*PROVIDED MATERIAL*:
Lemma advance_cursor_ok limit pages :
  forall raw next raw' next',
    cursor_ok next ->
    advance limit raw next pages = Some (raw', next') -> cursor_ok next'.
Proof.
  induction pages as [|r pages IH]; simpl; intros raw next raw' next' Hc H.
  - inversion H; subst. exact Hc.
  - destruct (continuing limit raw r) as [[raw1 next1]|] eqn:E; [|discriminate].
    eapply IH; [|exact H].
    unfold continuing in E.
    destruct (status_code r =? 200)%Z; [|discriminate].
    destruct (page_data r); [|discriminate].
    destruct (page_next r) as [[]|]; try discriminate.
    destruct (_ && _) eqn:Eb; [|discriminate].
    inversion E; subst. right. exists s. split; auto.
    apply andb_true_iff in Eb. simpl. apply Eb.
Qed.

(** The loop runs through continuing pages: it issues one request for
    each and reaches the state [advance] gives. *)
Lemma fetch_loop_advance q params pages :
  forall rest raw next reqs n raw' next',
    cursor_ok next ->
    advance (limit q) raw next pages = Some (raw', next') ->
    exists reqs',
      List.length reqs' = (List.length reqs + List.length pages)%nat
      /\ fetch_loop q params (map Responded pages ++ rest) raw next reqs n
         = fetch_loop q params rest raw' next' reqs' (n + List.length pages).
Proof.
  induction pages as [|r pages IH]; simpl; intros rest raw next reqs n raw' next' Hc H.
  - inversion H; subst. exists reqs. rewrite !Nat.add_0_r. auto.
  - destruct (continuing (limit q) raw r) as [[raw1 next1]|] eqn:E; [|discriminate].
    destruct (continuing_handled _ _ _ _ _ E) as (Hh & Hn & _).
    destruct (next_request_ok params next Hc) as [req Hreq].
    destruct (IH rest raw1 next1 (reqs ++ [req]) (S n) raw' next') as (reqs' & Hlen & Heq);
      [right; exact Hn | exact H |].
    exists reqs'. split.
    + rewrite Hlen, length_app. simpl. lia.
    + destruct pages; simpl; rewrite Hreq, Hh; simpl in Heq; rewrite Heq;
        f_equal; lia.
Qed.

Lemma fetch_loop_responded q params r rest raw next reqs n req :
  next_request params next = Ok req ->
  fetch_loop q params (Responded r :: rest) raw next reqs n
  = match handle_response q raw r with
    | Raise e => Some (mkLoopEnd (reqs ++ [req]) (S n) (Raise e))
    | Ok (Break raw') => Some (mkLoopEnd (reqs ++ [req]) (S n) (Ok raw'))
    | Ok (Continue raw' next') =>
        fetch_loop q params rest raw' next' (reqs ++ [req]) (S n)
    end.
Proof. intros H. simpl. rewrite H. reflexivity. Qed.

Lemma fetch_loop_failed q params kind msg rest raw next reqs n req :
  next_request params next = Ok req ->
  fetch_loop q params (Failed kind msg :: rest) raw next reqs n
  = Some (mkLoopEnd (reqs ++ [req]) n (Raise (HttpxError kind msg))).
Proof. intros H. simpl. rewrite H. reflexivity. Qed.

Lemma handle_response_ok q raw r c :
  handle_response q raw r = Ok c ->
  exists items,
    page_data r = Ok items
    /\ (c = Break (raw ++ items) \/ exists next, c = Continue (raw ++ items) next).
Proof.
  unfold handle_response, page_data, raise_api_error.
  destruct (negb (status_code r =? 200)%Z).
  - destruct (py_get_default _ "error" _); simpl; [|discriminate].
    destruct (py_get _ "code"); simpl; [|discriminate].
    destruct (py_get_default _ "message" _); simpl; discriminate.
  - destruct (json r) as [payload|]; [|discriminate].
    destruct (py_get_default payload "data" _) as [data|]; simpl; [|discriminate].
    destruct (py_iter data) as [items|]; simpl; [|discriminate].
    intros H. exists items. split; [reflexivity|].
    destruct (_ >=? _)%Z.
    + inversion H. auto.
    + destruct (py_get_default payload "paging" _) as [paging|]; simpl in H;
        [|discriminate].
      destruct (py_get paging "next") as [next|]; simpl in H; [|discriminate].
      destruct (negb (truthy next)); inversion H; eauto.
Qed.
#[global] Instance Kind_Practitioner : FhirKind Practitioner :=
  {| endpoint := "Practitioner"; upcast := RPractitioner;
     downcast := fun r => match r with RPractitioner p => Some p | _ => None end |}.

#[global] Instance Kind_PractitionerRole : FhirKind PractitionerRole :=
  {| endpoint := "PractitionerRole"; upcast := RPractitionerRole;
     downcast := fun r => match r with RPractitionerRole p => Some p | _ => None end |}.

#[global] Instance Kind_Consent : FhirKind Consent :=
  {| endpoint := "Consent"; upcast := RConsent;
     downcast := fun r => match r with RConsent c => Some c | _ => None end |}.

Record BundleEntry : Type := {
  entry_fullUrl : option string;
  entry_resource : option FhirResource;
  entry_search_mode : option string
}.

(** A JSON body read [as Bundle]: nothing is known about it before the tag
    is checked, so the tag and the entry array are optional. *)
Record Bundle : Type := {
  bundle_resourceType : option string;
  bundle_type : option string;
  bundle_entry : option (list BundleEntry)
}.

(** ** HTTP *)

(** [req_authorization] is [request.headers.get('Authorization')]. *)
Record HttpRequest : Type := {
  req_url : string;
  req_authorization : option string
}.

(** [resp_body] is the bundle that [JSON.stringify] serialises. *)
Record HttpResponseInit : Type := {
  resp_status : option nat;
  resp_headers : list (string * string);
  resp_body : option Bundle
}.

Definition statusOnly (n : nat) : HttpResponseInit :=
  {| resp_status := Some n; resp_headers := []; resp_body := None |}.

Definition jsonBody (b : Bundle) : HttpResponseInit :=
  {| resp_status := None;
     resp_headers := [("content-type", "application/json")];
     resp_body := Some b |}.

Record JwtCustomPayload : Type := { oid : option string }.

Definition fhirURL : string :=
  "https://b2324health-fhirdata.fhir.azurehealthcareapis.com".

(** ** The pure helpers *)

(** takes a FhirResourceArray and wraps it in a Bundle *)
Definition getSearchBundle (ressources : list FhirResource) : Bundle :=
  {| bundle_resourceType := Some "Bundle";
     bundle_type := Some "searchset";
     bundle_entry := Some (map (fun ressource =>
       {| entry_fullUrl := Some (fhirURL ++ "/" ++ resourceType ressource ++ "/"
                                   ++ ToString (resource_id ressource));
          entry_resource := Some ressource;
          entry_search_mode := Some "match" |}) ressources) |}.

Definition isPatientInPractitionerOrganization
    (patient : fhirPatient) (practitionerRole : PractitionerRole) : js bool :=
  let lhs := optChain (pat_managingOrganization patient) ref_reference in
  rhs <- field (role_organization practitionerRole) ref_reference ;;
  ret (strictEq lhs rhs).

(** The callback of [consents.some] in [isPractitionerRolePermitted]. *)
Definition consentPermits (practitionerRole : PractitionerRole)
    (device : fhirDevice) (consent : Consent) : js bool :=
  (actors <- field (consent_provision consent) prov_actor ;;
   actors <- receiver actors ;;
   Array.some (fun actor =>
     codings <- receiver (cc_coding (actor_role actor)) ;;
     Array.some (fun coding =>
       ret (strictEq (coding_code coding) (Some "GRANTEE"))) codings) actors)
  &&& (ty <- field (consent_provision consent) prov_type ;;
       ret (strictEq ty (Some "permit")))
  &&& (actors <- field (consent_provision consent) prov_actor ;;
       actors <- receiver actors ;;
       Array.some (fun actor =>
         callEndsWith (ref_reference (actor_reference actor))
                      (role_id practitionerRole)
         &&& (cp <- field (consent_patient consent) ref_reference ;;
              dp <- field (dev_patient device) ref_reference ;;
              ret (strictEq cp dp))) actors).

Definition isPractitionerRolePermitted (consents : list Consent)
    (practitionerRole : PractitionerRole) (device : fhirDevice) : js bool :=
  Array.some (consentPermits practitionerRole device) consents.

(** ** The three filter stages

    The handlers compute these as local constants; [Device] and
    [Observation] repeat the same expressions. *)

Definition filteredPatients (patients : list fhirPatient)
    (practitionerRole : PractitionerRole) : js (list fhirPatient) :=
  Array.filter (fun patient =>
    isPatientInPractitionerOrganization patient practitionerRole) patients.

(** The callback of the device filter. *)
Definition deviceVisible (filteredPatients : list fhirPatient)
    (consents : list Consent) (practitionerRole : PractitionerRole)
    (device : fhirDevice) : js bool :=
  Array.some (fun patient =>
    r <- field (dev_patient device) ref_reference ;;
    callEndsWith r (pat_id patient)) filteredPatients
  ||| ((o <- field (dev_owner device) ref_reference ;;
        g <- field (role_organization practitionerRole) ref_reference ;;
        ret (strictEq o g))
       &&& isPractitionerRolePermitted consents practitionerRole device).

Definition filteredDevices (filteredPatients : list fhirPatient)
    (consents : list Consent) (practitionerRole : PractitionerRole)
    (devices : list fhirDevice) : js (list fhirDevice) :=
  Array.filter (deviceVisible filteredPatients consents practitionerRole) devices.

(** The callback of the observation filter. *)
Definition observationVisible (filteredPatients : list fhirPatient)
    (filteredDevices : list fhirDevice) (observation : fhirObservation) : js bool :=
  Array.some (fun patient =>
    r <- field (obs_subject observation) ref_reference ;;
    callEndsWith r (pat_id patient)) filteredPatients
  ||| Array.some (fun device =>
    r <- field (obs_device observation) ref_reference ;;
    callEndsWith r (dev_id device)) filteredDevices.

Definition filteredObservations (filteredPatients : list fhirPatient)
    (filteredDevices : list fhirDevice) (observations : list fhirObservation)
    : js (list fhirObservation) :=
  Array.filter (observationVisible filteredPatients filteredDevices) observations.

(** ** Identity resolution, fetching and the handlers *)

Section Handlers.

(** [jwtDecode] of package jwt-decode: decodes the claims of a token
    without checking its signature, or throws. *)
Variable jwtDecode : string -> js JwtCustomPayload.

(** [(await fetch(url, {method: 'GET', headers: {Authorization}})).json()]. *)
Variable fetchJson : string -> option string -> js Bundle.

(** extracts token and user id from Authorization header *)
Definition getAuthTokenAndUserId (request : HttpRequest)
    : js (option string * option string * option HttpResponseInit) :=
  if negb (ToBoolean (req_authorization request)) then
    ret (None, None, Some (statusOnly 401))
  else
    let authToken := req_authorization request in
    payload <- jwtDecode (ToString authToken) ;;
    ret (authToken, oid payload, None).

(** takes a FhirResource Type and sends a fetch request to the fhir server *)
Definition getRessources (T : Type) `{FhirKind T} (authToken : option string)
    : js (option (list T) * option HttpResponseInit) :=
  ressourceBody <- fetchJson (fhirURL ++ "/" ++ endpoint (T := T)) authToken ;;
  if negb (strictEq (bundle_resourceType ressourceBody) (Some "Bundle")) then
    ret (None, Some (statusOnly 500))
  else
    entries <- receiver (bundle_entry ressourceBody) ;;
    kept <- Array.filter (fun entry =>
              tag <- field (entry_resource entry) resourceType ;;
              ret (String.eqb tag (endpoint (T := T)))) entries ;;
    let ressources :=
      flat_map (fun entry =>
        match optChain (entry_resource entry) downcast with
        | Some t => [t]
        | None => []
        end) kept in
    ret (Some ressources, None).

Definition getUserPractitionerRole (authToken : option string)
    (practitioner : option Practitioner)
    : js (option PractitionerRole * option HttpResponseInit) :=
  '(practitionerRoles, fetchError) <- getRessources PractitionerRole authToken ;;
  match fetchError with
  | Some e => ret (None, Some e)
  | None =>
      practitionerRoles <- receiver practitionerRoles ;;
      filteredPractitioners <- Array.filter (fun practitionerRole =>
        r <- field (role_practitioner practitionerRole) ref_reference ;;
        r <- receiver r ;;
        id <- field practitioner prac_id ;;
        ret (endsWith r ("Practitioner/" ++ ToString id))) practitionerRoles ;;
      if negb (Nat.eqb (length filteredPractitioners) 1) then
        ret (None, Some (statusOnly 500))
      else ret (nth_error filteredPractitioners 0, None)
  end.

==

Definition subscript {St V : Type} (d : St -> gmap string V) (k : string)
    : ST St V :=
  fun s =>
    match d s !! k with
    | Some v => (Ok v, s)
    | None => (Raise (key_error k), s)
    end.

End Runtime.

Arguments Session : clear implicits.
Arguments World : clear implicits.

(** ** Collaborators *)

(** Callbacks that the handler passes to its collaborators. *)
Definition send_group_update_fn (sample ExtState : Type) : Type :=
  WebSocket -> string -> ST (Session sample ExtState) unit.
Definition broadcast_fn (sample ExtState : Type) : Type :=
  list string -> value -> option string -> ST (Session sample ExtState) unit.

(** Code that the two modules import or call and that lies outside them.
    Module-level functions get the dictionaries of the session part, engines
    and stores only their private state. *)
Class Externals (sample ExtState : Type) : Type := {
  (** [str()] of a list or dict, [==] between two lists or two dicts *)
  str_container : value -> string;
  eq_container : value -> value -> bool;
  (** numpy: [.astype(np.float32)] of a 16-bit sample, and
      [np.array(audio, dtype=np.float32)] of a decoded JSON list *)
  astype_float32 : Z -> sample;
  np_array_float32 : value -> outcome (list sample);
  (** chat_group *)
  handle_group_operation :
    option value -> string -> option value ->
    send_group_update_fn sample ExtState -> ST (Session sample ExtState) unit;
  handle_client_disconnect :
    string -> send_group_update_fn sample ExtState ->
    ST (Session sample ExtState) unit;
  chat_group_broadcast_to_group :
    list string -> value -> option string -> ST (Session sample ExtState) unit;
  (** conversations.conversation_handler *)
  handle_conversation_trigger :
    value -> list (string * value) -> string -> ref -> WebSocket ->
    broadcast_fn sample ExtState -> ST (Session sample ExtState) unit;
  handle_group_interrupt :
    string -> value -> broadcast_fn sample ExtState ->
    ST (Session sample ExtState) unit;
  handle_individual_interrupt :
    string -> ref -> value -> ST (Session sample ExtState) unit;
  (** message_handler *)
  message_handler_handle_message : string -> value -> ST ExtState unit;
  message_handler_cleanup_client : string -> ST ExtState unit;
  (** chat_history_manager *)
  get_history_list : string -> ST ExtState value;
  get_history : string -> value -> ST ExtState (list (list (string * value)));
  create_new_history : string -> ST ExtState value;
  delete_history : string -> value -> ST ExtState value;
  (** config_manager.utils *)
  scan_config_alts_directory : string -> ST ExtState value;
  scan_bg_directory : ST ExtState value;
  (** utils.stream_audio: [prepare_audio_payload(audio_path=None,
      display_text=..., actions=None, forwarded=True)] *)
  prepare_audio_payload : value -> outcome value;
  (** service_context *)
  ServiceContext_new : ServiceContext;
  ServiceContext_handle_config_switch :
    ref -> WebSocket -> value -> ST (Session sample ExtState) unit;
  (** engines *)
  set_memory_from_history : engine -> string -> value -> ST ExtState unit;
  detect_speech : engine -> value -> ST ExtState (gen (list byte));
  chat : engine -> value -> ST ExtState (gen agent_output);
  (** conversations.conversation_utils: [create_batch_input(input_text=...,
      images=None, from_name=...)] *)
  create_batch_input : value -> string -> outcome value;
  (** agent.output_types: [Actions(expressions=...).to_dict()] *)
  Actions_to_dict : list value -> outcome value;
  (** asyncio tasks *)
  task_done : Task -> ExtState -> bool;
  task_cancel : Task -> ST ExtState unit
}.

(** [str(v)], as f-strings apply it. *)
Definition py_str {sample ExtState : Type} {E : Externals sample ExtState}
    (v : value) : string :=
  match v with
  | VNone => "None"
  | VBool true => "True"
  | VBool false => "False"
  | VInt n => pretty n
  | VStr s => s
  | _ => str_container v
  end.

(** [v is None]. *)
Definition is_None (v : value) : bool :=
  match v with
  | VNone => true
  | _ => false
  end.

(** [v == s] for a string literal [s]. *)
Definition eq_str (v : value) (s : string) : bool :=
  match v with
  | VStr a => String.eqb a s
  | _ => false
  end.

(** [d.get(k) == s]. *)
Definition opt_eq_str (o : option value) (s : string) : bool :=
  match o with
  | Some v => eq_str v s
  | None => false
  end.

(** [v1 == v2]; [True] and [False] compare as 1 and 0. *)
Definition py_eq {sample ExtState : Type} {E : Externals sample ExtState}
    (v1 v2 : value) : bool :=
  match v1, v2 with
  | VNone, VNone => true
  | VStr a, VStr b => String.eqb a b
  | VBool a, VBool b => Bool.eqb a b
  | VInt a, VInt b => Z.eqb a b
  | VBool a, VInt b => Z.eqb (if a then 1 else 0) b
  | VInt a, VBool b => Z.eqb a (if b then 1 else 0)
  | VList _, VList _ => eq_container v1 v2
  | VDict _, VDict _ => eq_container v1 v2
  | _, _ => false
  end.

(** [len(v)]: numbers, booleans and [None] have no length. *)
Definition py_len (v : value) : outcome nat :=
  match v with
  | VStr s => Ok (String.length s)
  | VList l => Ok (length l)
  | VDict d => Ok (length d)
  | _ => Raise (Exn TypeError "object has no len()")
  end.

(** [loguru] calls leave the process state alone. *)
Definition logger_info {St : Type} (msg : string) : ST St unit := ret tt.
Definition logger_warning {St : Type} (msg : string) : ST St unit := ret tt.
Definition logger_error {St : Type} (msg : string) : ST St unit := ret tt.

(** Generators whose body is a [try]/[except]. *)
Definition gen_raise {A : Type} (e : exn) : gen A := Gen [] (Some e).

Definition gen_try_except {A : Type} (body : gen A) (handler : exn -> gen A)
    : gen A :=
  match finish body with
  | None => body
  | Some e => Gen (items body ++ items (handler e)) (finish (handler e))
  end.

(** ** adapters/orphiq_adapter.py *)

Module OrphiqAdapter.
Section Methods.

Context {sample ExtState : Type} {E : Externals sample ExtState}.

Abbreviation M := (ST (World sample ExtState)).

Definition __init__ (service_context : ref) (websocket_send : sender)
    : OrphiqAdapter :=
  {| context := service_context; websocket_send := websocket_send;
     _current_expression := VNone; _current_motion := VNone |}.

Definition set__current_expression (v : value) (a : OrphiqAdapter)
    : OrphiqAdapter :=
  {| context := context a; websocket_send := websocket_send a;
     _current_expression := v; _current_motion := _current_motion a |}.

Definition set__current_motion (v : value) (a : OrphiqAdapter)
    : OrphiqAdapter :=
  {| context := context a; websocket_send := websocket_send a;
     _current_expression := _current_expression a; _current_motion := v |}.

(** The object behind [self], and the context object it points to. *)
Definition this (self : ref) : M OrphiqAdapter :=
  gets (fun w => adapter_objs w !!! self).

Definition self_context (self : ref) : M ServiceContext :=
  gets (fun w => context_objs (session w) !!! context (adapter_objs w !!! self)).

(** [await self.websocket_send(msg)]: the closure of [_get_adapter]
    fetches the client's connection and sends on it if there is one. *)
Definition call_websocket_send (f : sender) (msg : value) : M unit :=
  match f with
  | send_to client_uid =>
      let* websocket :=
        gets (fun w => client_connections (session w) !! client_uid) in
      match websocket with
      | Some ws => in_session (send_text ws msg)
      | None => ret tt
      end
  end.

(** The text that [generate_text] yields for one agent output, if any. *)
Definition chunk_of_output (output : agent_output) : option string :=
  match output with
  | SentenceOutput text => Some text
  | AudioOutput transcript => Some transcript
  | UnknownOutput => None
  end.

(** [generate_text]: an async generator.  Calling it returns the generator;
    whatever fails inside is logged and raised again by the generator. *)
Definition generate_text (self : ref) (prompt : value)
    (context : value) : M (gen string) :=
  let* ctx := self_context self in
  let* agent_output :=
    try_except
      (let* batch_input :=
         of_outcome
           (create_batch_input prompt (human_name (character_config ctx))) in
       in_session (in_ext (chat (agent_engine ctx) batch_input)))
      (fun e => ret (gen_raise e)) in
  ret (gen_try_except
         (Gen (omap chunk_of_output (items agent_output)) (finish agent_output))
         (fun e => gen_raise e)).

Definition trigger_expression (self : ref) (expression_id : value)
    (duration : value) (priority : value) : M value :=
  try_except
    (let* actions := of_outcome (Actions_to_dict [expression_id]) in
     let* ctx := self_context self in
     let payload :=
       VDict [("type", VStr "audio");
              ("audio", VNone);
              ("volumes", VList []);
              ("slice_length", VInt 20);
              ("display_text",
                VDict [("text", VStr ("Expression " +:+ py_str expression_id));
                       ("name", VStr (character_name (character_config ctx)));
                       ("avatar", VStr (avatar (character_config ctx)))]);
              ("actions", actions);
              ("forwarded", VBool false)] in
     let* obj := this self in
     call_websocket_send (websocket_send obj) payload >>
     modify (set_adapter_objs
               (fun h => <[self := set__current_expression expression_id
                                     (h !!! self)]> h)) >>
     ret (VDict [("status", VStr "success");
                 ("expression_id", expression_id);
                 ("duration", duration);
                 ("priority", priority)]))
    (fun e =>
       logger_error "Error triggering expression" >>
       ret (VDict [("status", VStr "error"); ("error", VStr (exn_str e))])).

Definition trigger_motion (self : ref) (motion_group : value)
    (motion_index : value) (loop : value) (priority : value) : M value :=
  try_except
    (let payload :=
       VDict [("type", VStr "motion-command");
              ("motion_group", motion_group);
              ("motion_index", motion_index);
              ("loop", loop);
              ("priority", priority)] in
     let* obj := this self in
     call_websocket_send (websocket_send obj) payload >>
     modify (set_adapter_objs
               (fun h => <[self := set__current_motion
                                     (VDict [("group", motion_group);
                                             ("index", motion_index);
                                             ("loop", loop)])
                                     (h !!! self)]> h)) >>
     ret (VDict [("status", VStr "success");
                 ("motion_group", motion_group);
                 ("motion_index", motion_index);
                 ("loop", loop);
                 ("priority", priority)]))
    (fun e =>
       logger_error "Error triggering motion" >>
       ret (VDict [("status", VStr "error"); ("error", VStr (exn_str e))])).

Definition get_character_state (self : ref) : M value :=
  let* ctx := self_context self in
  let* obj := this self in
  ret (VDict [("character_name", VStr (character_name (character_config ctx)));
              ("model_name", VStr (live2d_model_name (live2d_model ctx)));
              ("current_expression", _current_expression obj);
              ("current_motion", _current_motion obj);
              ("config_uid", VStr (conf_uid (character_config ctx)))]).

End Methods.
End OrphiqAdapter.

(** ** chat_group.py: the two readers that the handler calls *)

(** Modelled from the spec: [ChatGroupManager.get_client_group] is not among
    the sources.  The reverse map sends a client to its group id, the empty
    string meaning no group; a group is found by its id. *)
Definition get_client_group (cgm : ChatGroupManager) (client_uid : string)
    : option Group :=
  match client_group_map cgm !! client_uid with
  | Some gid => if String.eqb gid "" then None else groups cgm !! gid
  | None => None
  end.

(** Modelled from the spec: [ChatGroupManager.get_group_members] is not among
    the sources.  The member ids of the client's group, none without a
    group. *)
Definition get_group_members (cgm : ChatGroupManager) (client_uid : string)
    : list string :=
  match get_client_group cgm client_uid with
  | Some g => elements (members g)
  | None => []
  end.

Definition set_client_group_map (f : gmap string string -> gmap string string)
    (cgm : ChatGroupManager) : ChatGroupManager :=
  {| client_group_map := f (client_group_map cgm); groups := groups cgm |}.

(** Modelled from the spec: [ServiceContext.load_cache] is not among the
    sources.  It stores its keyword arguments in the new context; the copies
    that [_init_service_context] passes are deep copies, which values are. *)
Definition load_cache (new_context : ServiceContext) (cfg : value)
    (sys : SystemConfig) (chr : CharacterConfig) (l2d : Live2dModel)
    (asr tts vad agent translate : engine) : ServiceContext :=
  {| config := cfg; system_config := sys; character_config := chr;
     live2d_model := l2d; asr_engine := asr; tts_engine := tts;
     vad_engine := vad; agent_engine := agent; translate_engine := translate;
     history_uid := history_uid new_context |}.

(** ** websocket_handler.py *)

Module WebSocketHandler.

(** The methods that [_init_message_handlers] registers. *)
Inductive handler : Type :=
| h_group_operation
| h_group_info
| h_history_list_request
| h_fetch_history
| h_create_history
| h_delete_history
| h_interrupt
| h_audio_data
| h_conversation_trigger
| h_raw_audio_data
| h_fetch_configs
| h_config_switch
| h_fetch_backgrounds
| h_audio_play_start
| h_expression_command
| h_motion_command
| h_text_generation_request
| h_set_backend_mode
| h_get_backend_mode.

*ACTIVITY*: Wherever a line contains the string "without", copy that line from the data.

*TASK OUTPUT*:
    without checking its signature, or throws. *)
    the sources.  The member ids of the client's group, none without a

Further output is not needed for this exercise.